[Required work]
Reproduce all entries verbatim, with nothing added or dropped.
· · ·
(* ===== verification/BackendPools.v ===== *)
(** The pools of a streamer (streamer/impl/pools): where a workload goes.

    One pool for the synchronous reader, one for object storage behind the plugin lock, and for asynchronous reads
    engines of one thread: each mount keeps the engine it was given, and above the cap mounts share one built for
    the same queue depth and registration.  What a factory or a thread's creation answers is [built]; the pools
    are those of the thread pool's model and move on their own between the calls. *)

From S2P Require Import Prelude ResponseCode Text Env FsConfig ThreadPool Workload Submission.

Inductive Dest := FileSystem | FileSystemAsync | ObjectStorage.

(** [FileSystemAsync]'s key: the depth and the registration an engine was built with. *)
Abbreviation Key := (Z * bool)%type.

Section BackendPools.
Context {W : Type} `{!Worker W Workload}.

Definition TP : Type := ThreadPool (W := W) (M := Workload).

Record AsyncEngine := mkAsyncEngine {
  ae_device : Z; ae_block : Z; ae_depth : Z; ae_register : bool; ae_pool : TP }.

(** A ThreadPool pointer of [_async_by_device] is the key and the index of its engine. *)
Record BackendPools := mkBackendPools {
  bp_filesystem : option TP; bp_async : gmap Key (list AsyncEngine); bp_by_device : gmap Z (Key * nat);
  bp_max : Z; bp_shared : Z; bp_object : option TP; bp_plugin : option Plugin; bp_ready : option Plugin }.
Implicit Types p : BackendPools.

Definition new_backend_pools (env : environment) : outcome BackendPools :=
  let! v := getenv_positive env (unsigned_modulus - 1) "RUNAI_STREAMER_FS_MAX_ENGINES" 1 1 in
  Ret (mkBackendPools None ∅ ∅ (to_concurrency v) 0 None None None).

Definition build_pool (built : outcome (list W)) : outcome TP :=
  let! workers := built in Ret (new_thread_pool true workers).

Definition with_async (async : gmap Key (list AsyncEngine)) p : BackendPools :=
  mkBackendPools (bp_filesystem p) async (bp_by_device p) (bp_max p) (bp_shared p) (bp_object p) (bp_plugin p) (bp_ready p).

Definition assign_mount (device : Z) (at_ : Key * nat) (shared : Z) p : BackendPools :=
  mkBackendPools (bp_filesystem p) (bp_async p) (<[device := at_]> (bp_by_device p)) (bp_max p) shared (bp_object p) (bp_plugin p) (bp_ready p).

(** push: synchronous workloads and object storage. *)
Definition push (pool : Dest) (w : Workload) (built : outcome (list W)) p : outcome BackendPools :=
  match pool with
  | ObjectStorage =>
      match bp_object p with
      | None => Throw AssertFailed
      | Some q =>
          let! q := pool_push w q in
          Ret (mkBackendPools (bp_filesystem p) (bp_async p) (bp_by_device p) (bp_max p) (bp_shared p) (Some q) (bp_plugin p) (bp_ready p))
      end
  | FileSystemAsync => Throw AssertFailed
  | FileSystem =>
      let! q := match bp_filesystem p with Some q => Ret q | None => build_pool built end in
      let! q := pool_push w q in
      Ret (mkBackendPools (Some q) (bp_async p) (bp_by_device p) (bp_max p) (bp_shared p) (bp_object p) (bp_plugin p) (bp_ready p))
  end.

Definition queued (e : AsyncEngine) : nat := pending (ae_pool e).

(** The loop of least_loaded_async from engine [i] on: the best so far and its queue. *)
Fixpoint least_loaded_loop (engines : list AsyncEngine) (i : nat) (best : option nat) (fewest : nat) : option nat :=
  match engines with
  | [] => best
  | e :: engines =>
      if match best with None => true | Some _ => (queued e <? fewest)%nat end
      then least_loaded_loop engines (S i) (Some i) (queued e)
      else least_loaded_loop engines (S i) best fewest
  end.

Definition least_loaded_async (engines : list AsyncEngine) : outcome nat :=
  match least_loaded_loop engines 0 None 0 with None => Throw AssertFailed | Some i => Ret i end.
· · ·
[Solution]
(* ===== verification/BackendPools.v ===== *)
(** The pools of a streamer (streamer/impl/pools): where a workload goes.

    One pool for the synchronous reader, one for object storage behind the plugin lock, and for asynchronous reads
    engines of one thread: each mount keeps the engine it was given, and above the cap mounts share one built for
    the same queue depth and registration.  What a factory or a thread's creation answers is [built]; the pools
    are those of the thread pool's model and move on their own between the calls. *)

From S2P Require Import Prelude ResponseCode Text Env FsConfig ThreadPool Workload Submission.

Inductive Dest := FileSystem | FileSystemAsync | ObjectStorage.

(** [FileSystemAsync]'s key: the depth and the registration an engine was built with. *)
Abbreviation Key := (Z * bool)%type.

Section BackendPools.
Context {W : Type} `{!Worker W Workload}.

Definition TP : Type := ThreadPool (W := W) (M := Workload).

Record AsyncEngine := mkAsyncEngine {
  ae_device : Z; ae_block : Z; ae_depth : Z; ae_register : bool; ae_pool : TP }.

(** A ThreadPool pointer of [_async_by_device] is the key and the index of its engine. *)
Record BackendPools := mkBackendPools {
  bp_filesystem : option TP; bp_async : gmap Key (list AsyncEngine); bp_by_device : gmap Z (Key * nat);
  bp_max : Z; bp_shared : Z; bp_object : option TP; bp_plugin : option Plugin; bp_ready : option Plugin }.
Implicit Types p : BackendPools.

Definition new_backend_pools (env : environment) : outcome BackendPools :=
  let! v := getenv_positive env (unsigned_modulus - 1) "RUNAI_STREAMER_FS_MAX_ENGINES" 1 1 in
  Ret (mkBackendPools None ∅ ∅ (to_concurrency v) 0 None None None).

Definition build_pool (built : outcome (list W)) : outcome TP :=
  let! workers := built in Ret (new_thread_pool true workers).

Definition with_async (async : gmap Key (list AsyncEngine)) p : BackendPools :=
  mkBackendPools (bp_filesystem p) async (bp_by_device p) (bp_max p) (bp_shared p) (bp_object p) (bp_plugin p) (bp_ready p).

Definition assign_mount (device : Z) (at_ : Key * nat) (shared : Z) p : BackendPools :=
  mkBackendPools (bp_filesystem p) (bp_async p) (<[device := at_]> (bp_by_device p)) (bp_max p) shared (bp_object p) (bp_plugin p) (bp_ready p).

(** push: synchronous workloads and object storage. *)
Definition push (pool : Dest) (w : Workload) (built : outcome (list W)) p : outcome BackendPools :=
  match pool with
  | ObjectStorage =>
      match bp_object p with
      | None => Throw AssertFailed
      | Some q =>
          let! q := pool_push w q in
          Ret (mkBackendPools (bp_filesystem p) (bp_async p) (bp_by_device p) (bp_max p) (bp_shared p) (Some q) (bp_plugin p) (bp_ready p))
      end
  | FileSystemAsync => Throw AssertFailed
  | FileSystem =>
      let! q := match bp_filesystem p with Some q => Ret q | None => build_pool built end in
      let! q := pool_push w q in
      Ret (mkBackendPools (Some q) (bp_async p) (bp_by_device p) (bp_max p) (bp_shared p) (bp_object p) (bp_plugin p) (bp_ready p))
  end.

Definition queued (e : AsyncEngine) : nat := pending (ae_pool e).

(** The loop of least_loaded_async from engine [i] on: the best so far and its queue. *)
Fixpoint least_loaded_loop (engines : list AsyncEngine) (i : nat) (best : option nat) (fewest : nat) : option nat :=
  match engines with
  | [] => best
  | e :: engines =>
      if match best with None => true | Some _ => (queued e <? fewest)%nat end
      then least_loaded_loop engines (S i) (Some i) (queued e)
      else least_loaded_loop engines (S i) best fewest
  end.

Definition least_loaded_async (engines : list AsyncEngine) : outcome nat :=
  match least_loaded_loop engines 0 None 0 with None => Throw AssertFailed | Some i => Ret i end.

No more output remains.